ASPRIN has 5 different modes of operation:

  1. Running on all variants
    $ asprin -g example/HepG2_test_variants.vcf
             -c example/RBFOX2_HepG2_clip_test.bam
             -r example/HepG2_total_rnaseq_test.bam
             -o output_all.txt
  1. Running on variants present in dbSNP only (SNPs)
    $ asprin -g example/HepG2_test_variants.vcf 
             -s example/dbsnp_test.vcf
             -c example/RBFOX2_HepG2_clip_test.bam
             -r example/HepG2_total_rnaseq_test.bam
             -o output_snps.txt
  1. Running on variants present in RADAR only (RNA editing events)
    $ asprin -g example/HepG2_test_variants.vcf 
             -e example/radar_test.txt
             -c example/RBFOX2_HepG2_clip_test.bam
             -r example/HepG2_total_rnaseq_test.bam
             -o output_editing.txt
  1. Running on variants in both dbSNP and RADAR
    $ asprin -g example/HepG2_test_variants.vcf
             -s example/dbsnp_test.vcf 
             -e example/radar_test.txt
             -c example/RBFOX2_HepG2_clip_test.bam
             -r example/HepG2_total_rnaseq_test.bam
             -o output_snps_and_editing.txt
  1. Running on all variants but label the SNPs and RNA editing events:
    $ asprin -g example/HepG2_test_variants.vcf
             -s example/dbsnp_test.vcf 
             -e example/radar_test.txt
             -a
             -c example/RBFOX2_HepG2_clip_test.bam
             -r example/HepG2_total_rnaseq_test.bam
             -o output_all_labeled.txt

The example input and outputs are found in the folder called example.
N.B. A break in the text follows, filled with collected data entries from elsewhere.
(** [InterestRate(IFixedPoint)]: the interest over one period. *)
Record InterestRate : Type := mkInterestRate { rate : IFixedPoint }.

Record SharesTracker : Type := {
  total_shares : UFixedPoint;
  atoms_per_share : UFixedPoint }.

#[global] Instance SharesTracker_eq_dec : EqDecision SharesTracker.
Proof. solve_decision. Defined.

Definition set_total_shares (x : UFixedPoint) (t : SharesTracker) : SharesTracker :=
  {| total_shares := x; atoms_per_share := atoms_per_share t |}.
Definition set_atoms_per_share (x : UFixedPoint) (t : SharesTracker) : SharesTracker :=
  {| total_shares := total_shares t; atoms_per_share := x |}.

Definition new : SharesTracker :=
  {| total_shares := u_from_u64 0; atoms_per_share := u_from_u64 1 |}.

Definition initialize : ST SharesTracker () :=
  st_modify (set_total_shares (u_from_u64 0)) ;;;
  st_modify (set_atoms_per_share (u_from_u64 1)).

Section Ops.
Context {FX : FixedCrate}.

(** [InterestRate::interest] *)
Definition interest {V} `{!SafeMath IFixedPoint V IFixedPoint} (r : InterestRate) (value : V)
  : Res IFixedPoint := safe_mul (rate r) value.

(** [InterestRate::adjust_for_utilisation_rate] *)
Definition adjust_for_utilisation_rate (r : InterestRate) (utilisation_rate : IFixedPoint)
  : Res InterestRate := res_map mkInterestRate (safe_mul (rate r) utilisation_rate).

Definition atoms_to_shares (self : SharesTracker) (atoms : Z) : Res UFixedPoint :=
  safe_div (u_from_u64 atoms) (atoms_per_share self).

Definition shares_to_atoms (self : SharesTracker) (shares : UFixedPoint)
  (rounding : RoundingMode) : Res Z :=
  let? x := safe_mul shares (atoms_per_share self) in u_as_u64_rounded x rounding.

Definition total_atoms (self : SharesTracker) (rounding : RoundingMode) : Res Z :=
  let? x := safe_mul (total_shares self) (atoms_per_share self) in
  u_as_u64_rounded x rounding.

Definition deposit_atoms (atoms : Z) : ST SharesTracker UFixedPoint :=
  let! self := st_get in
  let! shares := st_lift (atoms_to_shares self atoms) in
  let! total := st_lift (safe_add (total_shares self) shares) in
  st_modify (set_total_shares total) ;;;
  st_ret shares.

Definition withdraw_atoms (atoms : Z) : ST SharesTracker UFixedPoint :=
  let! self := st_get in
  let! shares := st_lift (atoms_to_shares self atoms) in
  let! total := st_lift (map_err SharesOverflow (safe_sub (total_shares self) shares)) in
  st_modify (set_total_shares total) ;;;
  st_ret shares.

Definition withdraw_atoms_capped (atoms : Z) (max_shares : UFixedPoint)
  (rounding : RoundingMode) : ST SharesTracker (Z * UFixedPoint) :=
  let! self := st_get in
  let! shares := st_lift (atoms_to_shares self atoms) in
  if u_ltb max_shares shares then
    let! atoms' := st_lift (shares_to_atoms self max_shares rounding) in
    let! total :=
      st_lift (map_err SharesOverflow (safe_sub (total_shares self) max_shares)) in
    st_modify (set_total_shares total) ;;;
    st_ret (atoms', max_shares)
  else
    let! total := st_lift (map_err SharesOverflow (safe_sub (total_shares self) shares)) in
    st_modify (set_total_shares total) ;;;
    st_ret (atoms, shares).

Definition withdraw_shares (shares : UFixedPoint) (rounding : RoundingMode)
  : ST SharesTracker Z :=
  let! self := st_get in
  let! atoms := st_lift (shares_to_atoms self shares rounding) in
  let! total := st_lift (map_err SharesOverflow (safe_sub (total_shares self) shares)) in
  st_modify (set_total_shares total) ;;;
  st_ret atoms.

Definition apply_interest_rate (interest_rate : InterestRate) : ST SharesTracker () :=
  let! self := st_get in
  if u_is_zero (total_shares self) then st_ret tt
  else
    let! i := st_lift (interest interest_rate (atoms_per_share self)) in
    let! sum := st_lift (safe_add i (atoms_per_share self)) in
    let! aps := st_lift (ufixed_try_from sum) in
    st_modify (set_atoms_per_share aps).

Definition apply_interest_rate_with_fee (interest_rate : InterestRate) (fee : UFixedPoint)
  : ST SharesTracker UFixedPoint :=
  let! self := st_get in
  let! total_atoms_before := st_lift (total_atoms self RoundDown) in
  if total_atoms_before =? 0 then st_ret (u_from_u64 0)
  else if is_negative (rate interest_rate) then
    apply_interest_rate interest_rate ;;; st_raise NegativeInterestRate
  else
    let! interest_atoms := st_lift (interest interest_rate total_atoms_before) in
    let! fee_atoms := st_lift (safe_mul interest_atoms fee) in
    let! net_interest_atoms := st_lift (safe_sub interest_atoms fee_atoms) in
    let! net_interest_rate := st_lift (safe_div net_interest_atoms total_atoms_before) in
    let! net_interest_atoms_per_share :=
      st_lift (safe_mul net_interest_rate (atoms_per_share self)) in
    let! sum := st_lift (safe_add net_interest_atoms_per_share (atoms_per_share self)) in
    let! aps := st_lift (ufixed_try_from sum) in
    st_modify (set_atoms_per_share aps) ;;;
    let! self' := st_get in
    let! fee_shares_i := st_lift (safe_div fee_atoms (atoms_per_share self')) in
    let! fee_shares := st_lift (ufixed_try_from fee_shares_i) in
    let! total := st_lift (safe_add fee_shares (total_shares self')) in
    st_modify (set_total_shares total) ;;;
    st_ret fee_shares.
Definition curve (rate_at_target : InterestRatePerSecond) (err : IFixedPoint)
  : Res InterestRatePerSecond :=
  let? coeff :=
    (if is_negative err
     then let? inv := safe_div i_one CURVE_STEEPNESS in safe_sub i_one inv
     else safe_sub CURVE_STEEPNESS i_one) in
  let? m := safe_mul coeff err in
  let? s := safe_add m i_one in
  res_map mkRatePerSecond (safe_mul s (per_second rate_at_target)).

Definition compute_next_rates (self : AdaptiveInterestRateCurve)
  (params : MarketBorrowRateParameters)
  : Res (InterestRatePerSecond * InterestRatePerSecond) :=
  let err_norm_factor :=
    if i_ltb TARGET_UTILISATION_RATE (utilisation_rate params)
    then ONE_MINUS_TARGET_UTILISATION_RATE else TARGET_UTILISATION_RATE in
  let? diff := safe_sub (utilisation_rate params) TARGET_UTILISATION_RATE in
  let? err := safe_div diff err_norm_factor in
  let start_rate_at_target := rate_at_target self in
  let? (avg_rate_at_target, end_rate_at_target) :=
    (if i_is_zero (per_second start_rate_at_target)
     then Ok (INITIAL_RATE_AT_TARGET, INITIAL_RATE_AT_TARGET)
     else
       let? speed := safe_mul ADJUSTMENT_SPEED err in
       let? linear_adaptation :=
         safe_mul speed (elapsed_seconds_since_last_update params) in
       if i_is_zero linear_adaptation
       then Ok (start_rate_at_target, start_rate_at_target)
       else
         let? end_rate := new_rate_at_target start_rate_at_target linear_adaptation in
         let? half := safe_div linear_adaptation 2 in
         let? mid_rate := new_rate_at_target start_rate_at_target half in
         let? s1 := safe_add (per_second start_rate_at_target) (per_second end_rate) in
         let? m2 := safe_mul (per_second mid_rate) 2 in
         let? s2 := safe_add s1 m2 in
         let? avg := safe_div s2 4 in
         Ok (mkRatePerSecond avg, end_rate)) in
  let? r := curve avg_rate_at_target err in
  Ok (r, end_rate_at_target).

Definition borrow_rate (params : MarketBorrowRateParameters)
  : ST AdaptiveInterestRateCurve InterestRatePerSecond :=
  let! self := st_get in
  let! (r, end_rate_at_target) := st_lift (compute_next_rates self params) in
  st_put (mkAdaptive end_rate_at_target) ;;;
  st_ret r.

End Ops.

(** * Facts about the adaptive curve

    The rate at target stays between its bounds, and the curve has a rate at every
    utilisation and after every idle time: the clamp before the exponential is what makes
    it total. *)

(** The constants of the source, as patterns. *)
Definition TGT : Z := 253327479039590.
Definition REST : Z := 28147497671065.
Definition SPEED : Z := 446275648.
Definition RMIN : Z := 89255.
Definition RMAX : Z := 17851025.
Definition RINIT : Z := 357020.

Lemma TARGET_bits : TARGET_UTILISATION_RATE = IFP TGT.
Proof. vm_compute. reflexivity. Qed.
Lemma REST_bits : ONE_MINUS_TARGET_UTILISATION_RATE = IFP REST.
Proof. vm_compute. reflexivity. Qed.
Lemma SPEED_bits : ADJUSTMENT_SPEED = IFP SPEED.
Proof. vm_compute. reflexivity. Qed.
Lemma RMIN_bits : MIN_RATE_AT_TARGET = mkRatePerSecond (IFP RMIN).
Proof. vm_compute. reflexivity. Qed.
Lemma RMAX_bits : MAX_RATE_AT_TARGET = mkRatePerSecond (IFP RMAX).
Proof. vm_compute. reflexivity. Qed.
Lemma RINIT_bits : INITIAL_RATE_AT_TARGET = mkRatePerSecond (IFP RINIT).
Proof. vm_compute. reflexivity. Qed.

#[global] Hint Unfold TGT REST SPEED RMIN RMAX RINIT : widths.

(** A rate at target within its bounds. *)
Definition target_ok (r : InterestRatePerSecond) : Prop :=
  i_bits (per_second MIN_RATE_AT_TARGET) <= i_bits (per_second r)
    <= i_bits (per_second MAX_RATE_AT_TARGET).

(** The state of a curve: not started, or with a rate within the bounds. *)
Definition adaptive_ok (c : AdaptiveInterestRateCurve) : Prop :=
  i_bits (per_second (rate_at_target c)) = 0 \/ target_ok (rate_at_target c).

Lemma target_ok_bits b : target_ok (mkRatePerSecond (IFP b)) <-> RMIN <= b <= RMAX.
Proof. unfold target_ok. by rewrite RMIN_bits, RMAX_bits. Qed.

Section Facts.
Context {FX : FixedCrate} {FXL : FixedLaws FX}.

Lemma new_rate_at_target_ok (start x : Z) :
  0 <= start <= RMAX ->
  exists r, new_rate_at_target (mkRatePerSecond (IFP start)) (IFP x) =
            Ok (mkRatePerSecond (IFP r)) /\ RMIN <= r <= RMAX.
Proof.
  intros Hs. unfold new_rate_at_target, i_ltb.
  change MAX_SAFE_LINEAR_ADAPTATION with MAX_EXP_ARG.
  change MIN_SAFE_LINEAR_ADAPTATION with MIN_EXP_ARG.
  rewrite MAX_EXP_ARG_bits, MIN_EXP_ARG_bits. cbn [i_bits].
  assert (Hc : exists z, (if MAXX <? x then IFP MAXX else if x <? MINX then IFP MINX
                          else IFP x) = IFP z /\ MINX <= z <= MAXX).
  { destruct (MAXX <? x) eqn:E1; [| destruct (x <? MINX) eqn:E2]; bool_prop;
      eexists; (split; [reflexivity | widths_lia]). }
  destruct Hc as (z & -> & Hz).
  destruct (checked_exp_clamped z Hz) as (y & -> & Hy). cbn [res_bind per_second].
  assert (Hprod : 0 <= start * y <= RMAX * I128_MAX)
    by (split; [lia | apply Z.mul_le_mono_nonneg; lia]).
  rewrite (proj2 (i_mul_ok (IFP start) (IFP y) (IFP (start * y / 2 ^ 48))
                    ltac:(simpl; lia)))
    by (split; [done | simpl; apply div_le_upper; widths_lia]).
  cbn [res_bind]. unfold rate_clamp, i_ltb. rewrite RMIN_bits, RMAX_bits. cbn [per_second i_bits].
  destruct (_ <? RMIN) eqn:E1; [| destruct (RMAX <? _) eqn:E2]; bool_prop;
    eexists; (split; [reflexivity | widths_lia]).
Qed.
dbSNP and RADAR databases:

dbSNP and RADAR under hg19 annotations databases can be downloaded from here:

dbSNP: ftp://ftp.ncbi.nih.gov/snp/organisms/human_9606/VCF/All_20180418.vcf.gz

RADAR: http://lilab.stanford.edu/GokulR/database/Human_AG_all_hg19_v2.txt

For other versions of the databases please visit dbSNP and RADAR websites.

Enjoy!

Contacts and bug reports

Emad Bahrami-Samani ebs@ucla.edu

Yi Xing yxing@ucla.edu

If you found a bug or mistake in this project, we would like to know about it. Before you send us the bug report though, please check the following:

  1. Are you using the latest version? The bug you found may already have been fixed.
  2. Check that your input is in the correct format and you have selected the correct options.
  3. Please reduce your input to the smallest possible size that still produces the bug; we will need your input data to reproduce the problem, and the smaller you can make it, the easier it will be.

Copyright and License Information

Copyright (C) 2017 University of California, Los Angeles (UCLA) Emad Bahrami-Samani, Yi Xing

Authors: Emad Bahrami-Samani, Yi Xing

This program is free software: you can redistribute it and/or modify it under the terms of the GNU General Public License as published by the Free Software Foundation, either version 3 of the License, or (at your option) any later version.

This program is distributed in the hope that it will be useful, but WITHOUT ANY WARRANTY; without even the implied warranty of MERCHANTABILITY or FITNESS FOR A PARTICULAR PURPOSE. See the GNU General Public License for more details.